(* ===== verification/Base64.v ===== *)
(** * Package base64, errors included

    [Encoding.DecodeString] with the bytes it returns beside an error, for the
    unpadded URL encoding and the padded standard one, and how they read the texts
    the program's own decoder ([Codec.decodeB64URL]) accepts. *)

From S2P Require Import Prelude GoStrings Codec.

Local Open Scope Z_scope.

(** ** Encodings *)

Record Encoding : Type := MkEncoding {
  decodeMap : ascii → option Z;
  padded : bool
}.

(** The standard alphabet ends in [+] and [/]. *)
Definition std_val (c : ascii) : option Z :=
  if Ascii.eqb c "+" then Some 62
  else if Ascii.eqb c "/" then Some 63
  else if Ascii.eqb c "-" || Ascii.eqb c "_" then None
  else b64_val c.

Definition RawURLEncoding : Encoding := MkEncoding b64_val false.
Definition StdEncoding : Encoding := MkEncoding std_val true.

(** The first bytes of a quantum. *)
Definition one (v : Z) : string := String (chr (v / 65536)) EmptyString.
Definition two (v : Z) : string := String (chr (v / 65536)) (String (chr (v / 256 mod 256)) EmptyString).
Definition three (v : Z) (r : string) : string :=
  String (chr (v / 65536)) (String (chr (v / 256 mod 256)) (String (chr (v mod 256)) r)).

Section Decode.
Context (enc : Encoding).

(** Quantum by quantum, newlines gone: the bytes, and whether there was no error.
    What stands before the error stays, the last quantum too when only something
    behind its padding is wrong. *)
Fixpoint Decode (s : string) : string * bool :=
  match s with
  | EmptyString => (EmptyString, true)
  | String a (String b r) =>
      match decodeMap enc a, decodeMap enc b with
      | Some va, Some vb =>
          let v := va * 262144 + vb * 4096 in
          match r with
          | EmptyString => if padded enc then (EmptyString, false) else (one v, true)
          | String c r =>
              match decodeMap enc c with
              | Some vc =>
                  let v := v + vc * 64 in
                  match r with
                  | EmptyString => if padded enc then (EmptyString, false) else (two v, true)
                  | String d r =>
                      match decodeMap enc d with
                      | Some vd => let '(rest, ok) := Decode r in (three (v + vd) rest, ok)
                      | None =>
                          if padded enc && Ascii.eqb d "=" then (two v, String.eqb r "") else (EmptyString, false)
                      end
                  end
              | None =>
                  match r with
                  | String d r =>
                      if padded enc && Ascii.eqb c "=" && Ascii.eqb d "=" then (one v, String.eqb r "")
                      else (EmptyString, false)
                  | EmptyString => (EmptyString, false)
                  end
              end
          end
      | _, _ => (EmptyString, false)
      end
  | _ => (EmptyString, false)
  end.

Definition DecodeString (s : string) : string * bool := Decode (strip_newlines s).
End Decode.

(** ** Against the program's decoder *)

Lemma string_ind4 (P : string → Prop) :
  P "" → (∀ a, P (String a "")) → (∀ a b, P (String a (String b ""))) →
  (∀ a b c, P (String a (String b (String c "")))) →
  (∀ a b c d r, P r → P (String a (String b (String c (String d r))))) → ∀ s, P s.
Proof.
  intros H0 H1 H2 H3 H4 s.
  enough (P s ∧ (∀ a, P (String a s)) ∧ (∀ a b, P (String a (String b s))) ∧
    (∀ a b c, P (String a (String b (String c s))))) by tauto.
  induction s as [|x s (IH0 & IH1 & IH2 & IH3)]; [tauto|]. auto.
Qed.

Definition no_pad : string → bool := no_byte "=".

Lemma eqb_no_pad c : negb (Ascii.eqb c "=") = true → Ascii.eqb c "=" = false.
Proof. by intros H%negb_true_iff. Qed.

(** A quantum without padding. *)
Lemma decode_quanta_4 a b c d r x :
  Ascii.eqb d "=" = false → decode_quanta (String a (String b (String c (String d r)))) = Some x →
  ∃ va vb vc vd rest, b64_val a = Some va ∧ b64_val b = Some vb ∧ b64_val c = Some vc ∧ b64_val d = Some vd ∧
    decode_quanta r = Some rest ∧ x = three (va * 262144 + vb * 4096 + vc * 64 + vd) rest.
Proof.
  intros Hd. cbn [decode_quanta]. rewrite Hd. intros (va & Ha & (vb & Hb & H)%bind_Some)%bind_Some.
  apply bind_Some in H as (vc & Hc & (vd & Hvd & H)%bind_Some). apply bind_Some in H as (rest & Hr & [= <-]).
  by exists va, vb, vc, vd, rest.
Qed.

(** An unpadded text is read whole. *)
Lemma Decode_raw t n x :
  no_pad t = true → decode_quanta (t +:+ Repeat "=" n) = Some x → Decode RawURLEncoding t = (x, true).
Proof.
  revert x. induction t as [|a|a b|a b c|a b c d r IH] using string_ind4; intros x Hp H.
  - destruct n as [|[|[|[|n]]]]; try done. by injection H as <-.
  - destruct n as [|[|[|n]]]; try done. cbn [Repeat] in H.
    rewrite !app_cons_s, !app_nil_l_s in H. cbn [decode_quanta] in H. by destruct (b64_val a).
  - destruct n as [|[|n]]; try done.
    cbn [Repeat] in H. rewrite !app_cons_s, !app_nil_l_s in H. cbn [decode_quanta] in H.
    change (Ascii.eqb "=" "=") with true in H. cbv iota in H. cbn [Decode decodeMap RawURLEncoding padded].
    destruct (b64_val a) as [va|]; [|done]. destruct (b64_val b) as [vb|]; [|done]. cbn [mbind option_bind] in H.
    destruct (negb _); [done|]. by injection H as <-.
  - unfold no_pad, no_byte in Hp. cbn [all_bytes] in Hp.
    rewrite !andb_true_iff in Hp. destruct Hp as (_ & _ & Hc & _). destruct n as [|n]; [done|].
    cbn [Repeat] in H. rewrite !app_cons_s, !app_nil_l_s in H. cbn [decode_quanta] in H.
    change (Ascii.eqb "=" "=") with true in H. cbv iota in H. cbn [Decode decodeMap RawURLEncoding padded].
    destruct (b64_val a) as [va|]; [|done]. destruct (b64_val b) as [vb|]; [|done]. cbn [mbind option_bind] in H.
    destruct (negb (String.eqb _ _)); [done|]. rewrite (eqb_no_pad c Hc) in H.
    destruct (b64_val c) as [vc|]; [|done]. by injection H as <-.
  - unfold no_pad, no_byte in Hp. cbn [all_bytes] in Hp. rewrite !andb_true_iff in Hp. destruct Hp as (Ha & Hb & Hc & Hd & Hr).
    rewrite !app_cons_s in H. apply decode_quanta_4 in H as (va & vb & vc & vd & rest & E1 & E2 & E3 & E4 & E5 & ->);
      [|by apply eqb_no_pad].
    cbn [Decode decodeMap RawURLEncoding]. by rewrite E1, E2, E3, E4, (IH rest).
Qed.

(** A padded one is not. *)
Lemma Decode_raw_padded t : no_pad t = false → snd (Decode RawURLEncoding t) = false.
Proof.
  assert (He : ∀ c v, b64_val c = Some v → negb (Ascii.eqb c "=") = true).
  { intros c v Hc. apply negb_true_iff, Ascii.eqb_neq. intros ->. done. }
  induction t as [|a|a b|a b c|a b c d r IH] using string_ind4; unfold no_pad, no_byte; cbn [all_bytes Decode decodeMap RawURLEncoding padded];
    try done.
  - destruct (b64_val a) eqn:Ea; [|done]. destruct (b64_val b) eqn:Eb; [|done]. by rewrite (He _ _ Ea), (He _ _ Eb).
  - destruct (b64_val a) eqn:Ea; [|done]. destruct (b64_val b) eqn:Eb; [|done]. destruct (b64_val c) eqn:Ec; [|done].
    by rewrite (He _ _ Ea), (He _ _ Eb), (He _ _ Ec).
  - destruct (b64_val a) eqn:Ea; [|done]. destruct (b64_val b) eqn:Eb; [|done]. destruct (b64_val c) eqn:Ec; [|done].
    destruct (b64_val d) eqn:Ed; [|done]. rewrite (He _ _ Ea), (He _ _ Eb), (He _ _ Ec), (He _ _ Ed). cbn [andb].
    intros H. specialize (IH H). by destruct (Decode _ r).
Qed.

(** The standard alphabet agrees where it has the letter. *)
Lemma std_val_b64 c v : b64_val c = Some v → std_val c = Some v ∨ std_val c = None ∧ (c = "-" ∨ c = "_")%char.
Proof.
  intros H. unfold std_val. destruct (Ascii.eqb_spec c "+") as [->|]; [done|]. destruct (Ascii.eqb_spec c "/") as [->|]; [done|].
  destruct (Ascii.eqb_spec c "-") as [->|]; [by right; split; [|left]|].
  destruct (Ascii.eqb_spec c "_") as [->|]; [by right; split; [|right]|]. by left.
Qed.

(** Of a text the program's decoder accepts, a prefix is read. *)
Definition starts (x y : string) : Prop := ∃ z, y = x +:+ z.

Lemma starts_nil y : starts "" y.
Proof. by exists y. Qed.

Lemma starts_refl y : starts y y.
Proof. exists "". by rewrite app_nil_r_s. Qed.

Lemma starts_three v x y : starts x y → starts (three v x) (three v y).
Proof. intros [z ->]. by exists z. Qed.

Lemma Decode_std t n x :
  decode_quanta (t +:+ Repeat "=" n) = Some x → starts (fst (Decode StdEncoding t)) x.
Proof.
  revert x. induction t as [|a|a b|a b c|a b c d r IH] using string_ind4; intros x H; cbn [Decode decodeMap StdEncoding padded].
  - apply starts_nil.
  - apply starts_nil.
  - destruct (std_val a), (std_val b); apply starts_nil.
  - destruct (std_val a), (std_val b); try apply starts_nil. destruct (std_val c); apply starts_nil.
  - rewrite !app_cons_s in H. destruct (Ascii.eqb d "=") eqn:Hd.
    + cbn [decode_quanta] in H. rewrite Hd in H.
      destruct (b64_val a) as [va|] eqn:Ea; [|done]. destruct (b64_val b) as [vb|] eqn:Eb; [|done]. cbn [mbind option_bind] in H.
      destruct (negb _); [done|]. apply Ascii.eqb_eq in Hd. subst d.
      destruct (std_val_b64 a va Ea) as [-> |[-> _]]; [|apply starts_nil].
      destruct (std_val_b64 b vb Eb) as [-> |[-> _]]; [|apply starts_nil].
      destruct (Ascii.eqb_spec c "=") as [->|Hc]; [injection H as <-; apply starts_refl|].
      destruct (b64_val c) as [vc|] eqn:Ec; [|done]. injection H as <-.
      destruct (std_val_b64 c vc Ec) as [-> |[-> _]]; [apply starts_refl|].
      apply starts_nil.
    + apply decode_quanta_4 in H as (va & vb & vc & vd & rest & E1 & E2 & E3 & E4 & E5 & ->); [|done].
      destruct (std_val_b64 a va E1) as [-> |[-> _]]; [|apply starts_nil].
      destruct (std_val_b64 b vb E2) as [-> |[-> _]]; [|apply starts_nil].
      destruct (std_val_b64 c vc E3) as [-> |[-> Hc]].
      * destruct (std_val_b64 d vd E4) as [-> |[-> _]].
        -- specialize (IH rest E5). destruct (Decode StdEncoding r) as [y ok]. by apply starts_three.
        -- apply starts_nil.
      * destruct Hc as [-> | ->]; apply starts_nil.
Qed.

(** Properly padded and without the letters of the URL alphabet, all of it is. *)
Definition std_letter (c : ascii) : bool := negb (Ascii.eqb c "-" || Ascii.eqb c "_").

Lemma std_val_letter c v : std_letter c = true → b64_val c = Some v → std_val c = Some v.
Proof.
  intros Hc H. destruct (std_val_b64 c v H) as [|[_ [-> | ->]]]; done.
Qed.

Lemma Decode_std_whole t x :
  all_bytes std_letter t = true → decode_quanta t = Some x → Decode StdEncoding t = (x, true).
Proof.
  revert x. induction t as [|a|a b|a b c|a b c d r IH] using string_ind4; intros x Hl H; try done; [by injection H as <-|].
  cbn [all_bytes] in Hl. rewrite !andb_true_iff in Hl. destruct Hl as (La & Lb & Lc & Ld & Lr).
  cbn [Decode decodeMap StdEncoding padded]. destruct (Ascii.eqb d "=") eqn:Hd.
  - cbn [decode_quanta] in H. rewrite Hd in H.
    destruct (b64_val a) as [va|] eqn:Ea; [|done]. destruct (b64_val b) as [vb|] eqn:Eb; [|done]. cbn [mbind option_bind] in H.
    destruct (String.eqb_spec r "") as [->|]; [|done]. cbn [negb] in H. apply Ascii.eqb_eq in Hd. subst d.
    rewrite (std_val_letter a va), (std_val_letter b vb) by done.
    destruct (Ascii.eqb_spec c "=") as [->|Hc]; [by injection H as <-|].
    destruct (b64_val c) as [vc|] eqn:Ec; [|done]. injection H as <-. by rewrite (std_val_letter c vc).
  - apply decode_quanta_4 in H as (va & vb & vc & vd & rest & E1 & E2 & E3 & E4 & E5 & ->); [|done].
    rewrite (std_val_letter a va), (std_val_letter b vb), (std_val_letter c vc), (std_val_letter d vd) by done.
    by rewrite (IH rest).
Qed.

*TASK GOAL*: Wherever the word "quantum" shows up in the material, copy the line it is on.

*EXPECTED OUTPUT*:
(** The first bytes of a quantum. *)
(** Quantum by quantum, newlines gone: the bytes, and whether there was no error.
    What stands before the error stays, the last quantum too when only something
(** A quantum without padding. *)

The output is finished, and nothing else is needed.